> [Task requirements]
Would you set down every line of the data below exactly as it reads?

(Stored data)
..............................

(** What a traversal of [multi.querySingle] that finds the identifiers
    [found] does to its result map and to the walker: [out] is the pair it
    ends with, and the maps it and the goroutines under it deliver are
    appended to the result channel. *)
Definition single_spec (found : gset Z) (result : gmap Z Interval)
    (tw : multi.twalker) (back : bool) (out : gmap Z Interval * multi.twalker) : Prop :=
  multi.num out.2 = multi.num tw ∧
  multi.calls out.2 = multi.calls tw ∧
  (multi.queue tw <= multi.queue out.2)%nat ∧
  ((multi.queue tw <= multi.num tw)%nat → (multi.queue out.2 <= multi.num tw)%nat) ∧
  ∃ extra,
    multi.results out.2 = multi.results tw ++ extra ∧
    length extra =
      (multi.queue out.2 - multi.queue tw + if back then 1 else 0)%nat ∧
    (back = true → out.1 ∈ extra) ∧
    dom out.1 ∪ ⋃ (dom <$> extra) = dom result ∪ found ∧
    (keyed result → keyed out.1 ∧ Forall keyed extra).

(** The probe ranges of a batch that meet a segment. *)
Definition hits (segment : Segment) (ranges : list (Z * Z)) : list (Z * Z) :=
  filter (λ p, Disjoint segment p.1 p.2 = false) ranges.

(** The intervals found for any range of a batch. *)
Definition visited_any (n : node) (ranges : list (Z * Z)) : list Interval :=
  ranges ≫= λ p, visited n p.1 p.2.

(** [holds n i]: some overlap list of the tree [n] contains [i]. *)
Fixpoint holds (n : node) (i : Interval) : Prop :=
  match n with
  | nilnode => False
  | Node _ l r overlap => i ∈ overlap ∨ holds l i ∨ holds r i
  end.

(** The invariant of canonical insertion: an interval stored at a node
    contains the node's segment, and an interval stored below a node does
    not contain the node's segment. *)
Fixpoint canonical (n : node) : Prop :=
  match n with
  | nilnode => True
  | Node segment l r overlap =>
      (∀ i, i ∈ overlap → subsetOf segment (Seg i) = true) ∧
      (∀ i, holds l i ∨ holds r i → subsetOf segment (Seg i) = false) ∧
      canonical l ∧ canonical r
  end.

(** [within child s]: the segment of [child], if there is one, lies in [s]. *)
Definition within (child : node) (s : Segment) : Prop :=
  match child with
  | nilnode => True
  | Node segment _ _ _ => From s <= From segment ∧ To segment <= To s
  end.

(** No segment of the tree is reversed and every child's segment lies in
    its parent's. *)
Fixpoint nested (n : node) : Prop :=
  match n with
  | nilnode => True
  | Node segment l r _ =>
      From segment <= To segment ∧ within l segment ∧ within r segment ∧
      nested l ∧ nested r
  end.

(** The receiver's state after a call, whether it returned or panicked. *)
Definition state_of {S A : Type} (o : outcome S A) : S :=
  match o with
  | Returned _ s => s
  | Panicked _ s => s
  end.

(** The invocations of the sequential [queryMulti] below a node: each child
    is entered with the ranges that met the parent's segment. *)
Fixpoint stree_descents (n : node) (from to : list Z)
  : list (Segment * list Z * list Z) :=
  match n with
  | nilnode => []
  | Node segment l r _ =>
      (segment, from, to) ::
      let h := hits segment (zip from to) in
      if decide (h = []) then []
      else stree_descents r h.*1 h.*2 ++ stree_descents l h.*1 h.*2
  end.

(** The invocations of the parallel [queryMulti] below a node: each child
    is entered with the ranges the parent was entered with. *)
Fixpoint multi_descents (n : node) (from to : list Z)
  : list (Segment * list Z * list Z) :=
  match n with
  | nilnode => []
  | Node segment l r _ =>
      (segment, from, to) ::
      if decide (hits segment (zip from to) = []) then []
      else multi_descents r from to ++ multi_descents l from to
  end.

(** The number of nodes of a tree. *)
Fixpoint count_nodes (n : node) : nat :=
  match n with
  | nilnode => 0
  | Node _ l r _ => S (count_nodes l + count_nodes r)
  end.

(** The number of nodes on the longest path from a node down to a leaf. *)
Fixpoint height (n : node) : nat :=
  match n with
  | nilnode => 0
  | Node _ l r _ => S (Nat.max (height l) (height r))
  end.

(** The state after [Push(p.1, p.2)] for every pair of [ranges], in order. *)
Definition pushed (ranges : list (Z * Z)) (t : stree) : stree :=
  foldl (λ t p, Push p.1 p.2 t) t ranges.

Definition mpushed (ranges : list (Z * Z)) (t : multi.mtree) : multi.mtree :=
  foldl (λ t p, multi.Push p.1 p.2 t) t ranges.

(** The bounds of the staged intervals, as a set. *)
Definition bounds (base : list Interval) : gset Z :=
  list_to_set ((From ∘ Seg <$> base) ++ (To ∘ Seg <$> base)).

(** The intervals found by the parallel [queryMulti]: the overlap lists of
    the nodes some range of the batch meets, below nodes some range of the
    batch meets. *)
Fixpoint visited_all (n : node) (ranges : list (Z * Z)) : list Interval :=
  match n with
  | nilnode => []
  | Node segment l r overlap =>
      if decide (hits segment ranges = []) then []
      else overlap ++ visited_all r ranges ++ visited_all l ranges
  end.

(** [single_spec] without the clause on the recorded invocations, for the
    traversals of [multi.queryMulti], which record theirs. *)
Definition walker_spec (found : gset Z) (result : gmap Z Interval)
    (tw : multi.twalker) (back : bool) (out : gmap Z Interval * multi.twalker) : Prop :=
  multi.num out.2 = multi.num tw ∧
  (multi.queue tw <= multi.queue out.2)%nat ∧
  ((multi.queue tw <= multi.num tw)%nat → (multi.queue out.2 <= multi.num tw)%nat) ∧
  ∃ extra,
    multi.results out.2 = multi.results tw ++ extra ∧
    length extra =
      (multi.queue out.2 - multi.queue tw + if back then 1 else 0)%nat ∧
    (back = true → out.1 ∈ extra) ∧
    dom out.1 ∪ ⋃ (dom <$> extra) = dom result ∪ found ∧
    (keyed result → keyed out.1 ∧ Forall keyed extra).

(** * Properties *)

(** ** Endpoint extraction *)

Section endpoints.
Import stree.

Lemma wrap_succ_ne z : wrap (z + 1) ≠ z.
Proof.
  unfold wrap. intros H.
  pose proof (Z.mod_pos_bound (z + 1 + 2 ^ 63) (2 ^ 64) ltac:(lia)) as Hb.
  destruct (decide (z + 1 + 2 ^ 63 < 2 ^ 64)) as [Hlt|Hge].
  - rewrite Z.mod_small in H by lia. lia.
  - assert (z + 1 + 2 ^ 63 = 2 ^ 64) as Heq by lia.
    rewrite Heq, Z_mod_same_full in H. lia.
Qed.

..............................

> [Answer for the task]
(** What a traversal of [multi.querySingle] that finds the identifiers
    [found] does to its result map and to the walker: [out] is the pair it
    ends with, and the maps it and the goroutines under it deliver are
    appended to the result channel. *)
Definition single_spec (found : gset Z) (result : gmap Z Interval)
    (tw : multi.twalker) (back : bool) (out : gmap Z Interval * multi.twalker) : Prop :=
  multi.num out.2 = multi.num tw ∧
  multi.calls out.2 = multi.calls tw ∧
  (multi.queue tw <= multi.queue out.2)%nat ∧
  ((multi.queue tw <= multi.num tw)%nat → (multi.queue out.2 <= multi.num tw)%nat) ∧
  ∃ extra,
    multi.results out.2 = multi.results tw ++ extra ∧
    length extra =
      (multi.queue out.2 - multi.queue tw + if back then 1 else 0)%nat ∧
    (back = true → out.1 ∈ extra) ∧
    dom out.1 ∪ ⋃ (dom <$> extra) = dom result ∪ found ∧
    (keyed result → keyed out.1 ∧ Forall keyed extra).

(** The probe ranges of a batch that meet a segment. *)
Definition hits (segment : Segment) (ranges : list (Z * Z)) : list (Z * Z) :=
  filter (λ p, Disjoint segment p.1 p.2 = false) ranges.

(** The intervals found for any range of a batch. *)
Definition visited_any (n : node) (ranges : list (Z * Z)) : list Interval :=
  ranges ≫= λ p, visited n p.1 p.2.

(** [holds n i]: some overlap list of the tree [n] contains [i]. *)
Fixpoint holds (n : node) (i : Interval) : Prop :=
  match n with
  | nilnode => False
  | Node _ l r overlap => i ∈ overlap ∨ holds l i ∨ holds r i
  end.

(** The invariant of canonical insertion: an interval stored at a node
    contains the node's segment, and an interval stored below a node does
    not contain the node's segment. *)
Fixpoint canonical (n : node) : Prop :=
  match n with
  | nilnode => True
  | Node segment l r overlap =>
      (∀ i, i ∈ overlap → subsetOf segment (Seg i) = true) ∧
      (∀ i, holds l i ∨ holds r i → subsetOf segment (Seg i) = false) ∧
      canonical l ∧ canonical r
  end.

(** [within child s]: the segment of [child], if there is one, lies in [s]. *)
Definition within (child : node) (s : Segment) : Prop :=
  match child with
  | nilnode => True
  | Node segment _ _ _ => From s <= From segment ∧ To segment <= To s
  end.

(** No segment of the tree is reversed and every child's segment lies in
    its parent's. *)
Fixpoint nested (n : node) : Prop :=
  match n with
  | nilnode => True
  | Node segment l r _ =>
      From segment <= To segment ∧ within l segment ∧ within r segment ∧
      nested l ∧ nested r
  end.

(** The receiver's state after a call, whether it returned or panicked. *)
Definition state_of {S A : Type} (o : outcome S A) : S :=
  match o with
  | Returned _ s => s
  | Panicked _ s => s
  end.

(** The invocations of the sequential [queryMulti] below a node: each child
    is entered with the ranges that met the parent's segment. *)
Fixpoint stree_descents (n : node) (from to : list Z)
  : list (Segment * list Z * list Z) :=
  match n with
  | nilnode => []
  | Node segment l r _ =>
      (segment, from, to) ::
      let h := hits segment (zip from to) in
      if decide (h = []) then []
      else stree_descents r h.*1 h.*2 ++ stree_descents l h.*1 h.*2
  end.

(** The invocations of the parallel [queryMulti] below a node: each child
    is entered with the ranges the parent was entered with. *)
Fixpoint multi_descents (n : node) (from to : list Z)
  : list (Segment * list Z * list Z) :=
  match n with
  | nilnode => []
  | Node segment l r _ =>
      (segment, from, to) ::
      if decide (hits segment (zip from to) = []) then []
      else multi_descents r from to ++ multi_descents l from to
  end.

(** The number of nodes of a tree. *)
Fixpoint count_nodes (n : node) : nat :=
  match n with
  | nilnode => 0
  | Node _ l r _ => S (count_nodes l + count_nodes r)
  end.

(** The number of nodes on the longest path from a node down to a leaf. *)
Fixpoint height (n : node) : nat :=
  match n with
  | nilnode => 0
  | Node _ l r _ => S (Nat.max (height l) (height r))
  end.

(** The state after [Push(p.1, p.2)] for every pair of [ranges], in order. *)
Definition pushed (ranges : list (Z * Z)) (t : stree) : stree :=
  foldl (λ t p, Push p.1 p.2 t) t ranges.

Definition mpushed (ranges : list (Z * Z)) (t : multi.mtree) : multi.mtree :=
  foldl (λ t p, multi.Push p.1 p.2 t) t ranges.

(** The bounds of the staged intervals, as a set. *)
Definition bounds (base : list Interval) : gset Z :=
  list_to_set ((From ∘ Seg <$> base) ++ (To ∘ Seg <$> base)).

(** The intervals found by the parallel [queryMulti]: the overlap lists of
    the nodes some range of the batch meets, below nodes some range of the
    batch meets. *)
Fixpoint visited_all (n : node) (ranges : list (Z * Z)) : list Interval :=
  match n with
  | nilnode => []
  | Node segment l r overlap =>
      if decide (hits segment ranges = []) then []
      else overlap ++ visited_all r ranges ++ visited_all l ranges
  end.

(** [single_spec] without the clause on the recorded invocations, for the
    traversals of [multi.queryMulti], which record theirs. *)
Definition walker_spec (found : gset Z) (result : gmap Z Interval)
    (tw : multi.twalker) (back : bool) (out : gmap Z Interval * multi.twalker) : Prop :=
  multi.num out.2 = multi.num tw ∧
  (multi.queue tw <= multi.queue out.2)%nat ∧
  ((multi.queue tw <= multi.num tw)%nat → (multi.queue out.2 <= multi.num tw)%nat) ∧
  ∃ extra,
    multi.results out.2 = multi.results tw ++ extra ∧
    length extra =
      (multi.queue out.2 - multi.queue tw + if back then 1 else 0)%nat ∧
    (back = true → out.1 ∈ extra) ∧
    dom out.1 ∪ ⋃ (dom <$> extra) = dom result ∪ found ∧
    (keyed result → keyed out.1 ∧ Forall keyed extra).

(** * Properties *)

(** ** Endpoint extraction *)

Section endpoints.
Import stree.

Lemma wrap_succ_ne z : wrap (z + 1) ≠ z.
Proof.
  unfold wrap. intros H.
  pose proof (Z.mod_pos_bound (z + 1 + 2 ^ 63) (2 ^ 64) ltac:(lia)) as Hb.
  destruct (decide (z + 1 + 2 ^ 63 < 2 ^ 64)) as [Hlt|Hge].
  - rewrite Z.mod_small in H by lia. lia.
  - assert (z + 1 + 2 ^ 63 = 2 ^ 64) as Heq by lia.
    rewrite Heq, Z_mod_same_full in H. lia.
Qed.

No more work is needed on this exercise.